Breadcrumbs Privacy Software 1.1.3.1 (Beta) Updated – Now With 64 Bit Support

Earlier this month, I ran a short test on Breadcrumbs Privacy Software (Beta) – Free Breadcrumbs Beta – Slaps Down Data Miners – which, according to the developer “……. automatically creates a Bogus Identity for you, thus preventing trackers from analyzing your real browsing information, leaving them with useless data.”

So, is this fair – is it OK to screw with so called “data miners”? Undoubtedly, you’ll make up your own mind on this – but, I won’t hesitate to state my opinion – “You’re damn right it is!”

Data miners, in an attempt to camouflage broad scale privacy intrusions, conveniently refer to their activities as predictive analytics, customer profiling, customer segmentation, predictive modeling, lifestyle clustering – yeah, right.

While predictive analytics, predictive modeling, etc. (you have to love how these guys paint privacy intrusions), may well be allowed under existing legislation – from a moral and ethical perspective, it’s reprehensible in my view.

Consider this – you’re cruising the Net and a tracker, or trackers, records every action you take, every motion you make –recording the type of sites you visit and revisit, time spent on sites, your shopping and spending habits, your political views, your marital status, and much more.

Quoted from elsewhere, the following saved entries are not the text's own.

(** A driver only reads the quota tables, and keeps the ORM in the context. *)
Class DriverOk (dr : Driver) : Prop := {
  CalculateUsage_reads : ∀ key w r w',
    CalculateUsage dr key w = (r, w') → db w' = db w ∧ ctx_orm w' = ctx_orm w;
}.

(** ** Decisions on the usage *)

(** The operations passed to [updateUsageWithRetry]. *)
Definition usage_op : Type := ResourceList → ResourceList → M QuotaDB ResourceList.

Definition reserveResources (resources : ResourceList) : usage_op := λ hardLimits used,
  let newUsed := Add used resources in
  match IsSafe hardLimits used newUsed false with
  | Some err =>
      fail (WithMessage (DeniedError (Some err))
              ("Quota exceeded when processing the request of " +:+ error_string err))
  | None => mret newUsed
  end.

Definition rollbackResources (resources : ResourceList) : usage_op := λ hardLimits used,
  let newUsed := Subtract used resources in
  match IsNegative newUsed with
  | [] => mret newUsed
  | negativeUsed =>
      fail (PlainError ("resources is negative for resource(s): "
                          +:+ PrettyPrintResourceNames negativeUsed))
  end.

Definition refreshResources (calculateUsage : M QuotaDB ResourceList)
    (ignoreLimitation : bool) : usage_op := λ hardLimits used,
  newUsed ← calculateUsage;
  match IsNegative newUsed with
  | [] =>
      match IsSafe hardLimits used newUsed ignoreLimitation with
      | Some err => fail err
      | None => mret newUsed
      end
  | negativeUsed =>
      fail (PlainError ("quota usage is negative for resource(s): "
                          +:+ PrettyPrintResourceNames negativeUsed))
  end.

(** ** Operations *)

(** One attempt of [updateUsageWithRetry]. *)
Definition updateUsage_attempt (reference' referenceID : string) (op : usage_op) : M QuotaDB unit :=
  q ← map_err Abort (manager.GetByRef reference' referenceID);
  hardLimits ← map_err Abort (of_result (GetHard q));
  used' ← map_err Abort (of_result (GetUsed q));
  newUsed ← map_err Abort (op hardLimits used');
  r ← try (manager.Update (SetUsed q newUsed));
  match r with
  | Ok _ => mret tt
  | Err e => if Is_OptimisticLock e then fail e else fail (Abort e)
  end.

Definition updateUsageWithRetry (budget : nat) (reference' referenceID : string)
    (op : usage_op) : M QuotaDB unit :=
  Retry budget (updateUsage_attempt reference' referenceID op).

Section controller.
Context (drivers : gmap string Driver) (budget : nat).

Definition getDriver (reference' : string) : M QuotaDB Driver :=
  match drivers !! reference' with
  | Some d => mret d
  | None => fail (PlainError ("quota not support for " +:+ reference'))
  end.

Definition IsEnabled (reference' referenceID : string) : M QuotaDB bool :=
  d ← getDriver reference';
  Enabled d referenceID.

Definition Validate (reference' : string) (hardLimits : ResourceList) : M QuotaDB unit :=
  d ← getDriver reference';
  match Validate_ d hardLimits with Some e => fail e | None => mret tt end.

Definition Refresh (reference' referenceID : string) (ignoreLimitation : bool) : M QuotaDB unit :=
  d ← getDriver reference';
  updateUsageWithRetry budget reference' referenceID
    (refreshResources (CalculateUsage d referenceID) ignoreLimitation).

(** The error of the rollback is logged and dropped. *)
Definition Request (reference' referenceID : string) (resources : ResourceList)
    (f : M QuotaDB unit) : M QuotaDB unit :=
  if bool_decide (size resources = 0%nat) then f
  else
    _ ← updateUsageWithRetry budget reference' referenceID (reserveResources resources);
    err ← try f;
    match err with
    | Ok _ => mret tt
    | Err e =>
        _ ← try (updateUsageWithRetry budget reference' referenceID (rollbackResources resources));
        fail e
    end.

All of this builds a profile of your browsing habits so that the data (your personal data), can be sold, bartered, and traded.

But don’t look for any sweeping legislative changes which will rein in these parasites any time soon. By and large, regulatory authorities have neither the moral courage, or the technical acumen (they simple fail to grasp the essence of the technology) necessary to enact appropriate consumer protection laws.

If you object to this type of intrusion into your privacy, then consider installing Breadcrumbs Privacy Software, and give these intrusive jerks the heave-ho. It may not be a perfect solution but, it’s a definite step in the right direction.

Fast facts:

Create your bogus identity – Breadcrumbs bogus Identity feature automatically creates a Bogus Identity for you, thus preventing trackers from analyzing your real browsing information, leaving them with useless data. Read more

The Do Not Track Me stamp – Once enabled, the Do Not Track Me stamp identifies you as a Breadcrumbs Protected User. It tells trackers that you do not wish to be tracked, and also lets them know that they will be fooled by your Bogus Identity in case they decide to track you anyway. Read more

Watchers Analytics – Breadcrumbs Watchers Analytics feature enables you to see who is watching you online. It’s an easy way to block ads and prevent trackers from tracking you across the Internet. Read more

Installation is simple and the application settings are limited, but effective. Click on the graphic to expand to original.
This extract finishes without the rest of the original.